Export EMAIL to TEXT via .NET

Following code example shows how to use Aspose.Email to convert EML to HTML and Aspose.Words to convert HTML to TXT.

MailMessage message = MailMessage.Load(MyDir + "testMessage.eml");
message.Save(MyDir + "HtmlOutput.html", Aspose.Email.SaveOptions.DefaultHtml);

Document document = new Document(MyDir + "HtmlOutput.html");
TxtSaveOptions txtSaveOptions = new TxtSaveOptions();
txtSaveOptions.PreserveTableLayout = true;
document.Save(MyDir + "output.txt", txtSaveOptions);

Hello, we’ve tried this solutuion, but the option you suggested does not work for us. The table that we get using Aspose.Words doesn have formating that we expect.
We have also tried using Aspose.Cells and were able to get table format that we want by using following settings:

Aspose.Cells.TxtSaveOptions txtSaveOptionsCells = new Aspose.Cells.TxtSaveOptions
{
  FormatStrategy = CellValueFormatStrategy.CellStyle,
  QuoteType = TxtValueQuoteType.Never,
  Separator = '\t'
};
Aspose.Cells.HtmlLoadOptions htmlLoadOptionsCells = new Aspose.Cells.HtmlLoadOptions
{
  ConvertNumericData = false,
  DeleteRedundantSpaces = true
};
var workbook = new Workbook(testHTMLpath, htmlLoadOptionsCells);
workbook.Save(MyDir + "outputCells.txt", txtSaveOptionsCells);

But using this method we encountered another problem, althought the table we get is fine text that is outside table gets messed up.

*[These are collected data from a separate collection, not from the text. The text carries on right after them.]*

(* ===== verification/SingleSignOn.v ===== *)
(** Single sign-on.

    Models src/src/db/models/sso_auth.rs, the part of user.rs on linked
    identities, src/src/sso.rs, the decisions of src/src/sso_client.rs, and the
    browser half of the flow in api/identity.rs ([authorize],
    [oidcsignin_redirect]). The messages to the identity provider and the
    checks of its tokens are the openidconnect crate: the class
    [IdentityProvider]. *)
From S2P Require Import Prelude Schema Roles Users Invariants Samples TwoFactors OneTimeCodes Sends EmergencyRows Memberships Groups Collections Guards VaultItems Ciphers Policies Organizations Emergency Tokens.
Local Open Scope Z_scope.

(** What the token endpoint, the id token and the user info endpoint say. *)
Module ProviderAnswer.
Record t := mk {
  refresh_token : option string; access_token : string; expires_in : option Z; issuer : string; subject : string;
  id_email : option string; id_email_verified : option bool; id_preferred_username : option string;
  info_email : option string; info_email_verified : option bool; info_preferred_username : option string
}.
End ProviderAnswer.
(** [BasicTokenClaims] with [BasicTokenClaimsValidation]. *)
Module BasicTokenClaims.
Record t := mk { iat : option Z; nbf : option Z; exp : Z; iss : string }.
End BasicTokenClaims.

Class IdentityProvider := {
  sso_authority : string; sso_pkce : bool;
  sso_signups_match_email : bool; sso_allow_unknown_email_verification : bool; sso_auth_only_not_session : bool;
  (** The SHA-256 challenge of a verifier. *)
  pkce_challenge : string → string;
  (** The exchange of a code, with the verifier when PKCE is left to the
      provider; the id token is checked against the nonce. *)
  provider_exchange : string → option string → string → Res ProviderAnswer.t;
  provider_refresh : string → Res (option string * string * option Z);
  provider_check_validity : string → Res ();
  (** [jsonwebtoken::dangerous::insecure_decode]. *)
  insecure_decode : string → option BasicTokenClaims.t;
  (** The SHA-256 hash of the binding cookie, and the base64 state. *)
  sha256_hex : string → string;
  decode_base64_utf8 : string → option string;
  (** The url and nonce of a new request to the provider. *)
  provider_authorize : string → string → Res (string * string);
  domain : string;
  (** [url::Url::parse] of the address to go back to. *)
  parse_url : string → Res string;
  (** The port of [^http://localhost:([0-9]{4})$] (the regex crate). *)
  localhost_port : string → option string;
}.

Section sso.
Context `{E : Env} `{S : SessionTokens} `{O : IdentityProvider}.

(** ** The pending logins (sso_auth.rs) *)

Definition SSO_AUTH_EXPIRATION : Z := 10 * 60 * 1000000.

Definition SsoAuth_new (state client_challenge nonce redirect_uri : string) (binding_hash : option string) : SsoAuth.t :=
  {| SsoAuth.state := state; SsoAuth.client_challenge := client_challenge; SsoAuth.nonce := nonce;
     SsoAuth.redirect_uri := redirect_uri; SsoAuth.code_response := None; SsoAuth.code_response_error := None;
     SsoAuth.auth_response := None; SsoAuth.created_at := now; SsoAuth.updated_at := now;
     SsoAuth.binding_hash := binding_hash |}.
Definition SsoAuth_save (a : SsoAuth.t) : M DB () := modify (set_sso_auth <[SsoAuth.state a := a]>).
Definition SsoAuth_find (state : string) (d : DB) : option SsoAuth.t :=
  first (where_ (λ a, (SsoAuth.state a == state) && (now - SSO_AUTH_EXPIRATION <=? SsoAuth.created_at a)) (rows (sso_auth d))).
Definition SsoAuth_find_by_code (code : string) (d : DB) : option SsoAuth.t :=
  first (where_ (λ a, (SsoAuth.code_response a == Some code) && (now - SSO_AUTH_EXPIRATION <=? SsoAuth.created_at a))
           (rows (sso_auth d))).
Definition SsoAuth_delete (a : SsoAuth.t) : M DB () :=
  modify (set_sso_auth (delete_where (λ r, SsoAuth.state r == SsoAuth.state a))).
Definition SsoAuth_delete_expired : M DB () :=
  modify (set_sso_auth (delete_where (λ r, SsoAuth.created_at r <? now - SSO_AUTH_EXPIRATION))).

(** ** Linked identities (user.rs) *)

(** [SsoUser::save], on PostgreSQL a plain INSERT: the account must exist and
    have no identity yet, and the identity no account. *)
Definition SsoUser_save (s : SsoUser.t) : M DB () :=
  save_row (λ d, has (users d) (SsoUser.user_uuid s) && negb (has (sso_users d) (SsoUser.user_uuid s))
                 && negb (nonempty (where_ (λ r, SsoUser.identifier r == SsoUser.identifier s) (rows (sso_users d)))))
    (set_sso_users <[SsoUser.user_uuid s := s]>) "Error saving SSO user".
Definition SsoUser_find_by_identifier (identifier : string) (d : DB) : option (User.t * SsoUser.t) :=
  head (where_ (λ '(_, s), SsoUser.identifier s == identifier)
          (inner_join (rows (users d)) (rows (sso_users d)) (λ u s, SsoUser.user_uuid s == User.uuid u))).
Definition SsoUser_find_by_mail (mail : string) (d : DB) : option (User.t * option SsoUser.t) :=
  head (where_ (λ '(u, _), User.email u == to_lowercase mail)
          (left_join (rows (users d)) (rows (sso_users d)) (λ u s, SsoUser.user_uuid s == User.uuid u))).

Definition SsoUser_delete (user_uuid : string) : M DB () :=
  modify (set_sso_users (delete_where (λ s, SsoUser.user_uuid s == user_uuid))).

(** The account that a person at the identity provider stands for: the linked
    one, or one with the same address when linking is allowed. *)
Definition user_with_sso (infos : OIDCAuthenticatedUser.t) : M DB (option (User.t * option SsoUser.t)) :=
  linked ← gets (SsoUser_find_by_identifier (OIDCAuthenticatedUser.identifier infos));
  match linked with
  | Some (user, sso_user) => mret (Some (user, Some sso_user))
  | None =>
      same ← gets (SsoUser_find_by_mail (OIDCAuthenticatedUser.email infos));
      match same with
      | None => mret None
      | Some (_, Some _) => err "Existing SSO user with same email"
      | Some (user, None) =>
          if bool_decide (is_Some (User.private_key user)) && negb sso_signups_match_email
          then err "Existing non SSO user with same email" else
          match OIDCAuthenticatedUser.email_verified infos with
          | None => if negb sso_allow_unknown_email_verification then err "Email verification status is unknown"
                    else mret (Some (user, None))
          | Some false => err "Email is not verified by the SSO provider"
          | Some true => mret (Some (user, None))
          end
      end
  end.

(** ** The flow (sso.rs and sso_client.rs) *)

Definition BasicTokenClaims_nbf (c : BasicTokenClaims.t) : Z :=
  match BasicTokenClaims.nbf c, BasicTokenClaims.iat c with
  | Some n, _ => n
  | None, Some i => i
  | None, None => timestamp now
  end.
Definition decode_token_claims (token : string) : option BasicTokenClaims.t :=
  match insecure_decode token with
  | Some c => if (BasicTokenClaims.exp c <? timestamp now - 60) || negb (BasicTokenClaims.iss c == sso_authority)
              then None else Some c
  | None => None
  end.

(** [Client::exchange_code]: PKCE is checked by the provider or here. *)
Definition client_exchange_code (code client_verifier : string) (sso_auth : SsoAuth.t) : M DB ProviderAnswer.t :=
  if sso_pkce then lift (provider_exchange code (Some client_verifier) (SsoAuth.nonce sso_auth)) else
  if negb (pkce_challenge client_verifier == SsoAuth.client_challenge sso_auth) then err "PKCE client challenge failed" else
  lift (provider_exchange code None (SsoAuth.nonce sso_auth)).

Definition or_else {A} (a b : option A) : option A := match a with Some x => Some x | None => b end.

(** [exchange_code]: a code that was exchanged before is answered from the
    stored response. *)
Definition exchange_code (code client_verifier : string) : M DB (SsoAuth.t * OIDCAuthenticatedUser.t) :=
  o ← gets (SsoAuth_find_by_code code);
  sso_auth ← some_or o "Invalid code cannot retrieve sso auth";
  match SsoAuth.auth_response sso_auth with
  | Some authenticated_user => mret (sso_auth, authenticated_user)
  | None =>
      match SsoAuth.code_response sso_auth, SsoAuth.code_response_error sso_auth with
      | _, Some re =>
          SsoAuth_delete sso_auth ;;
          err ("SSO authorization failed: " +:+ OIDCCodeResponseError.error re +:+ ", "
               +:+ default ""%string (OIDCCodeResponseError.error_description re))
      | None, None => SsoAuth_delete sso_auth ;; err "Missing authorization provider return"
      | Some code, None =>
          a ← client_exchange_code code client_verifier sso_auth;
          email ← some_or (or_else (ProviderAnswer.id_email a) (ProviderAnswer.info_email a))
                    "Neither id token nor userinfo contained an email";
          let authenticated_user := {|
            OIDCAuthenticatedUser.refresh_token := ProviderAnswer.refresh_token a;
            OIDCAuthenticatedUser.access_token := ProviderAnswer.access_token a;
            OIDCAuthenticatedUser.expires_in := ProviderAnswer.expires_in a;
            OIDCAuthenticatedUser.identifier := ProviderAnswer.issuer a +:+ "/" +:+ ProviderAnswer.subject a;
            OIDCAuthenticatedUser.email := to_lowercase email;
            OIDCAuthenticatedUser.email_verified :=
              or_else (ProviderAnswer.id_email_verified a) (ProviderAnswer.info_email_verified a);
            OIDCAuthenticatedUser.user_name :=
              or_else (ProviderAnswer.id_preferred_username a) (ProviderAnswer.info_preferred_username a) |} in
          let sso_auth := SsoAuth.set_auth_response (λ _, Some authenticated_user) sso_auth in
          let sso_auth := SsoAuth.set_updated_at (λ _, now) sso_auth in
          SsoAuth_save sso_auth ;;
          mret (sso_auth, authenticated_user)
      end
  end.

Definition create_auth_tokens_impl (device : Device.t) (refresh_token : option string) (access_claims : LoginJwtClaims.t)
    (access_token : string) : AuthTokens.t :=
  let '(nbf, exp, token) :=
    match refresh_token with
    | Some rt =>
        match decode_token_claims rt with
        | None => (timestamp now, timestamp (now + 30 * 24 * HOUR), RefreshToken rt)
        | Some payload => (BasicTokenClaims_nbf payload, BasicTokenClaims.exp payload, RefreshToken rt)
        end
    | None => (LoginJwtClaims.nbf access_claims, LoginJwtClaims.exp access_claims, AccessToken access_token)
    end in
  AuthTokens.mk (RefreshJwtClaims.mk nbf exp Sso (Device.refresh_token device) (Some token)) access_claims.

Definition create_auth_tokens (device : Device.t) (user : User.t) (client_id refresh_token : option string)
    (access_token : string) (expires_in : option Z) : M DB AuthTokens.t :=
  if sso_auth_only_not_session then mret (AuthTokens_new device user Sso client_id) else
  '(ap_nbf, ap_exp) ← match decode_token_claims access_token, expires_in with
    | Some ap, _ => mret (BasicTokenClaims_nbf ap, BasicTokenClaims.exp ap)
    | None, Some exp => mret (timestamp now, timestamp (now + exp))
    | None, None => err "Non jwt access_token and empty expires_in"
    end;
  let access_claims := LoginJwtClaims_new device user ap_nbf ap_exp (AuthMethod_scope_vec Sso) client_id in
  mret (create_auth_tokens_impl device refresh_token access_claims access_token).

Definition redeem (device : Device.t) (user : User.t) (client_id : option string) (sso_user : option SsoUser.t)
    (sso_auth : SsoAuth.t) (auth_user : OIDCAuthenticatedUser.t) : M DB AuthTokens.t :=
  SsoAuth_delete sso_auth ;;
  when (bool_decide (sso_user = None))
    (SsoUser_save (SsoUser.mk (User.uuid user) (OIDCAuthenticatedUser.identifier auth_user))) ;;
  create_auth_tokens device user client_id (OIDCAuthenticatedUser.refresh_token auth_user)
    (OIDCAuthenticatedUser.access_token auth_user) (OIDCAuthenticatedUser.expires_in auth_user).

Definition BW_EXPIRATION : Z := 5 * 60 * 1000000.

Definition exchange_refresh_token (device : Device.t) (user : User.t) (client_id : option string)
    (refresh_claims : RefreshJwtClaims.t) : M DB AuthTokens.t :=
  match RefreshJwtClaims.token refresh_claims with
  | Some (RefreshToken refresh_token) =>
      '(new_refresh_token, access_token, expires_in) ← lift (provider_refresh refresh_token);
      create_auth_tokens device user client_id (or_else new_refresh_token (Some refresh_token)) access_token expires_in
  | Some (AccessToken access_token) =>
      let exp := RefreshJwtClaims.exp refresh_claims in
      if exp <? timestamp (now + BW_EXPIRATION)
      then err "Access token is close to expiration but we have no refresh token" else
      lift (provider_check_validity access_token) ;;
      let access_claims := LoginJwtClaims_new device user (timestamp now) exp (AuthMethod_scope_vec Sso) client_id in
      mret (create_auth_tokens_impl device None access_claims access_token)
  | None => err "No token present while in SSO"
  end.

(** ** The browser half *)

Definition decode_state (base64_state : string) : M DB string :=
  some_or (decode_base64_utf8 base64_state) ("Failed to decode " +:+ base64_state +:+ " using base64").

(** [authorize_url] of sso.rs, with [Client::authorize_url]. *)
Definition authorize_url (state client_challenge client_id raw_redirect_uri : string) (binding_hash : option string)
    : M DB string :=
  redirect_uri ←
    (if (client_id == "web") || (client_id == "browser") then mret (domain +:+ "/sso-connector.html") else
     if (client_id == "desktop") || (client_id == "mobile") then mret "bitwarden://sso-callback"%string else
     if client_id == "cli" then
       port ← some_or (localhost_port raw_redirect_uri) "Failed to extract port number";
       mret ("http://localhost:" +:+ port)
     else err ("Unsupported client " +:+ client_id));
  '(auth_url, nonce) ← lift (provider_authorize state client_challenge);
  SsoAuth_save (SsoAuth_new state client_challenge nonce redirect_uri binding_hash) ;;
  mret auth_url.

(** [authorize]: [binding_token] is drawn at random and set as a cookie. *)
Definition authorize (binding_token client_id redirect_uri state code_challenge code_challenge_method : string)
    : M DB (string * string) :=
  if negb (code_challenge_method == "S256") then err "Unsupported code challenge method" else
  auth_url ← authorize_url state code_challenge client_id redirect_uri (Some (sha256_hex binding_token));
  mret (auth_url, binding_token).

(** [oidcsignin_redirect]: the answer of the provider is stored if the browser
    shows the cookie of the request. *)
Definition oidcsignin_redirect (base64_state code : string) (error : option OIDCCodeResponseError.t)
    (cookie_value : option string) : M DB string :=
  state ← decode_state base64_state;
  o ← gets (SsoAuth_find state);
  sso_auth ← some_or o ("Cannot retrieve sso_auth for " +:+ state);
  match SsoAuth.binding_hash sso_auth, sha256_hex <$> cookie_value with
  | Some expected, Some actual =>
      if ct_eq expected actual then
        let sso_auth := SsoAuth.set_code_response (λ _, Some code) sso_auth in
        let sso_auth := SsoAuth.set_code_response_error (λ _, error) sso_auth in
        let sso_auth := SsoAuth.set_updated_at (λ _, now) sso_auth in
        SsoAuth_save sso_auth ;;
        lift (parse_url (SsoAuth.redirect_uri sso_auth))
      else err ("SSO session binding mismatch for " +:+ state)
  | _, _ => err ("SSO session binding mismatch for " +:+ state)
  end.
End sso.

We could probably use both Aspose.Cells and Aspose.Words, but this is not ideal. Is there any other solution so we could get table conversion output simular to Aspose.Cells, and the rest of text converted correctly?

Hello, @directum

It seems that email body conversion is incorrect. Aspose.Email inserts extra spaces related to HTML formatting that shouldn’t be there.We have created the EMAILNET-40874 ticket to fix it.

Thanks, and sorry for the inconvenience.